Task item:
Scan the listing below. Report each line that includes "mkMachine".

Record set:
Lemma step_other x y m : x <> y -> processors (step x m) !! y = processors m !! y.
Proof.
  intros Hne. unfold Startup.step. destruct (processors m !! x) as [[|p r|]|]; try done.
  assert (Hi : forall i sl st, processors (application_processor_startup_initialize_cpu page_directory local x i sl st m) = processors m).
  { intros i sl st. unfold application_processor_startup_initialize_cpu, ap_startup_record_online_event. repeat case_match; done. }
  destruct p; try case_match; cbn [processors with_processor with_words]; rewrite ?Hi, ?lookup_insert_ne by done; done.
Qed.

Lemma before_step s x m : before s m -> before s (step x m).
Proof.
  unfold before. destruct (decide (x = id s)) as [->|Hne]; [|by rewrite step_other].
  unfold Startup.step. intros [E|E]; rewrite E; rewrite E; tauto.
Qed.

Lemma inv_start n done s m p :
  inv n done (Some s) m -> before s m -> processors m !! (id s) <> None -> p = Waiting \/ p = At Begun zero_regs ->
  inv n done (Some s) (with_processor (id s) p m).
Proof.
  intros Hi Hb Hnn Hp. destruct (i_current _ _ _ _ Hi s eq_refl) as ([Hs Ha] & Hn & [(c & Em) Hm]).
  assert (Hk : marker m = 0) by (by destruct Hb as [E|E]; rewrite E in Hm).
  apply inv_move; [done| | | |].
  - destruct (processors m !! (id s)) eqn:E; [|done]. by eapply (i_keys _ _ _ _ Hi).
  - intros slot Hin E. by destruct (done_ids n done s m slot Hi Hin).
  - intros Hall. apply Forall_app in Hall as [_ Hall]. inversion_clear Hall as [|? ? H1 H2]. by destruct H1.
  - intros slot [= <-] _. split; [by exists c|]. cbn [processors with_processor]. rewrite lookup_insert_eq. by destruct Hp as [-> | ->].
Qed.

Lemma inv_range n done s m : inv n done (Some s) m -> 0 <= id s < 256.
Proof. intros Hi. destruct (i_current _ _ _ _ Hi s eq_refl) as ([Hs Ha] & _). destruct (ap_slot t s Hwf Hbytes Hs Ha) as (_ & _ & ?). lia. Qed.

Lemma init_received n done s m :
  inv n done (Some s) m -> before s m ->
  inv n done (Some s) (receive (apic_write_icr (shl32 (id s) 24) INIT_WORD (lapic m)) m) /\
  before s (receive (apic_write_icr (shl32 (id s) 24) INIT_WORD (lapic m)) m).
Proof.
  intros Hi Hb. destruct (receive_command (id s) INIT_WORD (lapic m) m) as [-> | ->]; [by eapply inv_range|by left|apply (i_keys _ _ _ _ Hi)|done|].
  unfold deliver. destruct (processors m !! (id s)) as [p|] eqn:Ep; [|done].
  change (Z.land (Z.shiftr INIT_WORD 8) 7 =? 5) with true. cbn match. split; [apply inv_start; [done|done|by rewrite Ep|by left]|].
  right. cbn. by rewrite lookup_insert_eq.
Qed.

Lemma sipi_received n done s m :
  inv n done (Some s) m -> inv n done (Some s) (receive (apic_write_icr (shl32 (id s) 24) SIPI_WORD (lapic m)) m).
Proof.
  intros Hi. destruct (receive_command (id s) SIPI_WORD (lapic m) m) as [-> | ->]; [by eapply inv_range|by right|apply (i_keys _ _ _ _ Hi)|done|].
  unfold deliver. destruct (processors m !! (id s)) as [p|] eqn:Ep; [|done].
  change (Z.land (Z.shiftr SIPI_WORD 8) 7 =? 5) with false. change (Z.land (Z.shiftr SIPI_WORD 8) 7 =? 6) with true.
  change (Z.land SIPI_WORD 0xFF =? AP_TRAMPOLINE_STARTUP_VECTOR) with true. cbn match. destruct p; try done.
  apply inv_start; [done|by right|by rewrite Ep|by right].
Qed.

(** ** Assertions that the bookkeeping of the boot processor keeps *)

Definition alike (m m' : machine) : Prop :=
  processors m' = processors m /\ boots m' = boots m /\ lapic m' = lapic m /\ topo m' = topo m /\ mail m' = mail m /\ marker m' = marker m.

Record stable (P : machine -> Prop) : Prop := {
  s_step x m : P m -> P (step x m);
  s_alike m m' : alike m m' -> P m -> P m' }.

Lemma inv_stable n done current : stable (inv n done current).
Proof.
  split; [intros; by apply inv_step|]. intros m m' (E1 & E2 & E3 & E4 & E5 & E6) Hi. apply (inv_same n done current m); try done.
  rewrite E5. apply (i_loop _ _ _ _ Hi).
Qed.

Lemma before_stable s : stable (before s).
Proof. split; [intros; by apply before_step|]. intros m m' (E1 & _). unfold before. by rewrite E1. Qed.

Lemma both_stable P Q : stable P -> stable Q -> stable (fun m => P m /\ Q m).
Proof. intros [] []. split; naive_solver. Qed.
Lemma unmap_run icr virt sch m sch1 m1 sch2 m2 :
  1 < online m -> announce icr virt (online m) sch (with_mapped (mapped m ∖ {[page_of virt]}) m) = (tt, sch1, m1) ->
  wait APIC_IPI_TLB_SHOOTDOWN_SPIN_LIMIT sch1 m1 = (tt, [] :: sch2, m2) ->
  unmap icr virt ([] :: [] :: sch) m = (tt, sch2, with_own (paging_invlpg virt (own m2)) m2).
Proof.
  intros Ho Ha Hw. unfold unmap, advanced_pic_ipi_broadcast_tlb_shootdown, mbind, code_bind, update, access. cbn [fold_left].
  cbn [online with_mapped]. rewrite (proj2 (Z.leb_gt _ _) Ho), Ha, Hw. done.
Qed.

(** A handler that was given up but is still to subtract its acknowledgement
    acknowledges the next page instead: the second request returns without a
    timeout while the other processor holds its translation. *)
Definition one_other : machine :=
  mkMachine 0 0 0 [mkCpu false false true Outside {[5; 6]}] ∅ {[5; 6]} 2 (Apic.mk 0xFEE00000 false) 0.

(** It acknowledges 0x5000 only once the sender has asked for 0x6000. *)
Definition late_second : list (list move) := [[]; []; []; []; []; []; []; []; []; [Run 0]; []].
Definition late_schedule : list (list move) :=
  [] :: [] :: [] :: [] :: [] :: [] :: [] :: [Run 0; Run 0] :: [] ::
  (replicate APIC_IPI_TLB_SHOOTDOWN_SPIN_LIMIT [] ++ [] :: [] :: [] :: late_second).

Lemma late_first_announced tl :
  announce (fun _ => 0) 0x5000 2 ([] :: [] :: [] :: [] :: [] :: [Run 0; Run 0] :: [] :: tl)
    (with_mapped (mapped one_other ∖ {[page_of 0x5000]}) one_other) =
  (tt, tl, mkMachine 0x5000 1 0 [mkCpu false true true Invalidated (paging_invlpg 0x5000 {[5; 6]})] ∅ (mapped one_other ∖ {[page_of 0x5000]}) 2
             (Apic.mk 0xFEE00000 false) 2).
Proof. vm_compute. reflexivity. Qed.

Definition late_middle : machine :=
  mkMachine 0x5000 0 1 [mkCpu false true true Invalidated (paging_invlpg 0x5000 {[5; 6]})] (paging_invlpg 0x5000 ∅)
    (mapped one_other ∖ {[page_of 0x5000]}) 2 (Apic.mk 0xFEE00000 false) 2.

Lemma late_second_announced tl :
  announce (fun _ => 0) 0x6000 2 ([] :: [] :: [] :: [] :: [] :: [] :: [] :: tl)
    (with_mapped (mapped late_middle ∖ {[page_of 0x6000]}) late_middle) =
  (tt, tl, mkMachine 0x6000 1 1 [mkCpu true true true Invalidated (paging_invlpg 0x5000 {[5; 6]})] (paging_invlpg 0x5000 ∅)
             (mapped late_middle ∖ {[page_of 0x6000]}) 2 (Apic.mk 0xFEE00000 false) 4).
Proof. vm_compute. reflexivity. Qed.

Lemma wait_sees moves sch m :
  pending (fold_left (fun m x => step x m) moves m) = 0 ->
  wait APIC_IPI_TLB_SHOOTDOWN_SPIN_LIMIT (moves :: sch) m = (tt, sch, fold_left (fun m x => step x m) moves m).
Proof.
  assert (E : APIC_IPI_TLB_SHOOTDOWN_SPIN_LIMIT = S (Z.to_nat 999999)) by (unfold APIC_IPI_TLB_SHOOTDOWN_SPIN_LIMIT; lia).
  rewrite E. intros Hp. cbn [wait]. unfold mbind, code_bind, access. by rewrite Hp.
Qed.

Lemma late_acknowledgement_counts :
  exists m c, unmap_all (fun _ => 0) [0x5000; 0x6000] late_schedule one_other = (tt, [], m) /\
    timeout_count m = 1 /\ others m = [c] /\ 6 ∈ cached c.
Proof.
  eexists _, (mkCpu true true true Outside (paging_invlpg 0x5000 {[5; 6]})). split.
  - cbn [unmap_all]. unfold mbind, code_bind, late_schedule.
    erewrite (unmap_run _ 0x5000); [|done|apply late_first_announced|by apply wait_idle].
    change (with_own _ _) with late_middle. unfold late_second.
    erewrite (unmap_run _ 0x6000); [reflexivity|done|apply late_second_announced|by apply wait_sees].
  - split; [done|]. split; [done|]. cbn [cached]. unfold paging_invlpg. vm_compute page_of. set_solver.
Qed.

End Shootdown.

Output of the task:
  mkMachine 0 0 0 [mkCpu false false true Outside {[5; 6]}] ∅ {[5; 6]} 2 (Apic.mk 0xFEE00000 false) 0.
  (tt, tl, mkMachine 0x5000 1 0 [mkCpu false true true Invalidated (paging_invlpg 0x5000 {[5; 6]})] ∅ (mapped one_other ∖ {[page_of 0x5000]}) 2
  mkMachine 0x5000 0 1 [mkCpu false true true Invalidated (paging_invlpg 0x5000 {[5; 6]})] (paging_invlpg 0x5000 ∅)
  (tt, tl, mkMachine 0x6000 1 1 [mkCpu true true true Invalidated (paging_invlpg 0x5000 {[5; 6]})] (paging_invlpg 0x5000 ∅)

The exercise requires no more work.